_Work order_.
Return each record exactly as it appears, so that nothing is dropped or altered.

_Task input_.
(** * WhatsApp link generator: the record store of [src/app/page.tsx]

    A shallow embedding of the page component's logic: the mount effect that
    loads and expires the stored history, and [handleConvert], which turns
    the lines of the input field into [wa.me] links and persists them.

    Conventions of the embedding:
    - a JavaScript string is the list of its UTF-16 code units;
    - a JavaScript [number] is an exact rational: the sums and differences
      the program forms are taken without binary64 rounding;
    - [localStorage] is a finite map from keys to values;
    - the host functions [JSON.parse], [JSON.stringify], [Date.now] and
      [Math.random] are parameters of the operations. *)

From Stdlib Require Import ZArith NArith QArith String Ascii List Lia.
From Stdlib Require Import DecimalString Floats Sorted Lqa.
From stdpp Require Import base option list gmap.

Set Warnings "-register-all".
Local Open Scope N_scope.

(** ** JavaScript strings *)

Definition code_unit := N.
Abbreviation jsstring := (list code_unit).

(** A string literal of the source, as code units. *)
Definition js (s : string) : jsstring :=
  List.map N_of_ascii (list_ascii_of_string s).

(** [WhiteSpace] and [LineTerminator] of ECMAScript: what [trim] strips. *)
Definition isWhiteSpace (c : code_unit) : bool :=
  (c =? 9) || (c =? 10) || (c =? 11) || (c =? 12) || (c =? 13) || (c =? 32)
  || (c =? 160) || (c =? 5760) || ((8192 <=? c) && (c <=? 8202))
  || (c =? 8232) || (c =? 8233) || (c =? 8239) || (c =? 8287)
  || (c =? 12288) || (c =? 65279).

Fixpoint trimStart (s : jsstring) : jsstring :=
  match s with
  | [] => []
  | c :: s' => if isWhiteSpace c then trimStart s' else s
  end.

Definition trimEnd (s : jsstring) : jsstring :=
  rev (trimStart (rev s)).

(** [String.prototype.trim] *)
Definition trim (s : jsstring) : jsstring := trimEnd (trimStart s).

(** [String.prototype.split] with a one-character separator: the pieces
    between the separators, in order; never the empty list. *)
Fixpoint split (sep : code_unit) (s : jsstring) : list jsstring :=
  match s with
  | [] => [[]]
  | c :: s' =>
      if c =? sep then [] :: split sep s'
      else match split sep s' with
           | l :: ls => (c :: l) :: ls
           | [] => [[c]]
           end
  end.

(** [\d] of a regular expression: the ASCII digits. *)
Definition isDigit (c : code_unit) : bool := (48 <=? c) && (c <=? 57).

Definition plus_sign : code_unit := 43.
Definition newline : code_unit := 10.

(** The character class [[^\d+]]: anything but a digit or a plus sign. *)
Definition class_not_digit_plus (c : code_unit) : bool :=
  negb (isDigit c || (c =? plus_sign)).

(** [String.prototype.replace] with a global one-character class pattern:
    every code unit of the class is replaced, the others are copied. *)
Fixpoint replace_class (cls : code_unit -> bool) (by_ : jsstring)
    (s : jsstring) : jsstring :=
  match s with
  | [] => []
  | c :: s' =>
      (if cls c then by_ else [c]) ++ replace_class cls by_ s'
  end.

(** [originalNumber.replace(/[^\d+]/g, '')] *)
Definition sanitize (originalNumber : jsstring) : jsstring :=
  replace_class class_not_digit_plus [] originalNumber.

Definition link_prefix : jsstring := js "https://wa.me/".

(** The template literal [`https://wa.me/${sanitizedNumber}`]. *)
Definition make_link (sanitizedNumber : jsstring) : jsstring :=
  link_prefix ++ sanitizedNumber.

(** ** Records and the application state *)

Definition number := Q.

Record WhatsAppRecord := mkRecord {
  id : number;
  original : jsstring;
  link : jsstring;
  timestamp : number
}.

Definition LOCAL_STORAGE_KEY : jsstring := js "whatsAppLinkHistory".

Definition EXPIRATION_TIME_MS : number := inject_Z (24 * 60 * 60 * 1000).

(** [x < y] on numbers, as a boolean. *)
Definition number_ltb (x y : number) : bool :=
  match (x ?= y)%Q with
  | Lt => true
  | _ => false
  end.

(** The two [useState] cells of the component and the browser's storage. *)
Record AppState := mkState {
  inputNumbers : jsstring;
  records : list WhatsAppRecord;
  localStorage : gmap jsstring jsstring
}.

_Result of this exercise_.
(** * WhatsApp link generator: the record store of [src/app/page.tsx]

    A shallow embedding of the page component's logic: the mount effect that
    loads and expires the stored history, and [handleConvert], which turns
    the lines of the input field into [wa.me] links and persists them.

    Conventions of the embedding:
    - a JavaScript string is the list of its UTF-16 code units;
    - a JavaScript [number] is an exact rational: the sums and differences
      the program forms are taken without binary64 rounding;
    - [localStorage] is a finite map from keys to values;
    - the host functions [JSON.parse], [JSON.stringify], [Date.now] and
      [Math.random] are parameters of the operations. *)

From Stdlib Require Import ZArith NArith QArith String Ascii List Lia.
From Stdlib Require Import DecimalString Floats Sorted Lqa.
From stdpp Require Import base option list gmap.

Set Warnings "-register-all".
Local Open Scope N_scope.

(** ** JavaScript strings *)

Definition code_unit := N.
Abbreviation jsstring := (list code_unit).

(** A string literal of the source, as code units. *)
Definition js (s : string) : jsstring :=
  List.map N_of_ascii (list_ascii_of_string s).

(** [WhiteSpace] and [LineTerminator] of ECMAScript: what [trim] strips. *)
Definition isWhiteSpace (c : code_unit) : bool :=
  (c =? 9) || (c =? 10) || (c =? 11) || (c =? 12) || (c =? 13) || (c =? 32)
  || (c =? 160) || (c =? 5760) || ((8192 <=? c) && (c <=? 8202))
  || (c =? 8232) || (c =? 8233) || (c =? 8239) || (c =? 8287)
  || (c =? 12288) || (c =? 65279).

Fixpoint trimStart (s : jsstring) : jsstring :=
  match s with
  | [] => []
  | c :: s' => if isWhiteSpace c then trimStart s' else s
  end.

Definition trimEnd (s : jsstring) : jsstring :=
  rev (trimStart (rev s)).

(** [String.prototype.trim] *)
Definition trim (s : jsstring) : jsstring := trimEnd (trimStart s).

(** [String.prototype.split] with a one-character separator: the pieces
    between the separators, in order; never the empty list. *)
Fixpoint split (sep : code_unit) (s : jsstring) : list jsstring :=
  match s with
  | [] => [[]]
  | c :: s' =>
      if c =? sep then [] :: split sep s'
      else match split sep s' with
           | l :: ls => (c :: l) :: ls
           | [] => [[c]]
           end
  end.

(** [\d] of a regular expression: the ASCII digits. *)
Definition isDigit (c : code_unit) : bool := (48 <=? c) && (c <=? 57).

Definition plus_sign : code_unit := 43.
Definition newline : code_unit := 10.

(** The character class [[^\d+]]: anything but a digit or a plus sign. *)
Definition class_not_digit_plus (c : code_unit) : bool :=
  negb (isDigit c || (c =? plus_sign)).

(** [String.prototype.replace] with a global one-character class pattern:
    every code unit of the class is replaced, the others are copied. *)
Fixpoint replace_class (cls : code_unit -> bool) (by_ : jsstring)
    (s : jsstring) : jsstring :=
  match s with
  | [] => []
  | c :: s' =>
      (if cls c then by_ else [c]) ++ replace_class cls by_ s'
  end.

(** [originalNumber.replace(/[^\d+]/g, '')] *)
Definition sanitize (originalNumber : jsstring) : jsstring :=
  replace_class class_not_digit_plus [] originalNumber.

Definition link_prefix : jsstring := js "https://wa.me/".

(** The template literal [`https://wa.me/${sanitizedNumber}`]. *)
Definition make_link (sanitizedNumber : jsstring) : jsstring :=
  link_prefix ++ sanitizedNumber.

(** ** Records and the application state *)

Definition number := Q.

Record WhatsAppRecord := mkRecord {
  id : number;
  original : jsstring;
  link : jsstring;
  timestamp : number
}.

Definition LOCAL_STORAGE_KEY : jsstring := js "whatsAppLinkHistory".

Definition EXPIRATION_TIME_MS : number := inject_Z (24 * 60 * 60 * 1000).

(** [x < y] on numbers, as a boolean. *)
Definition number_ltb (x y : number) : bool :=
  match (x ?= y)%Q with
  | Lt => true
  | _ => false
  end.

(** The two [useState] cells of the component and the browser's storage. *)
Record AppState := mkState {
  inputNumbers : jsstring;
  records : list WhatsAppRecord;
  localStorage : gmap jsstring jsstring
}.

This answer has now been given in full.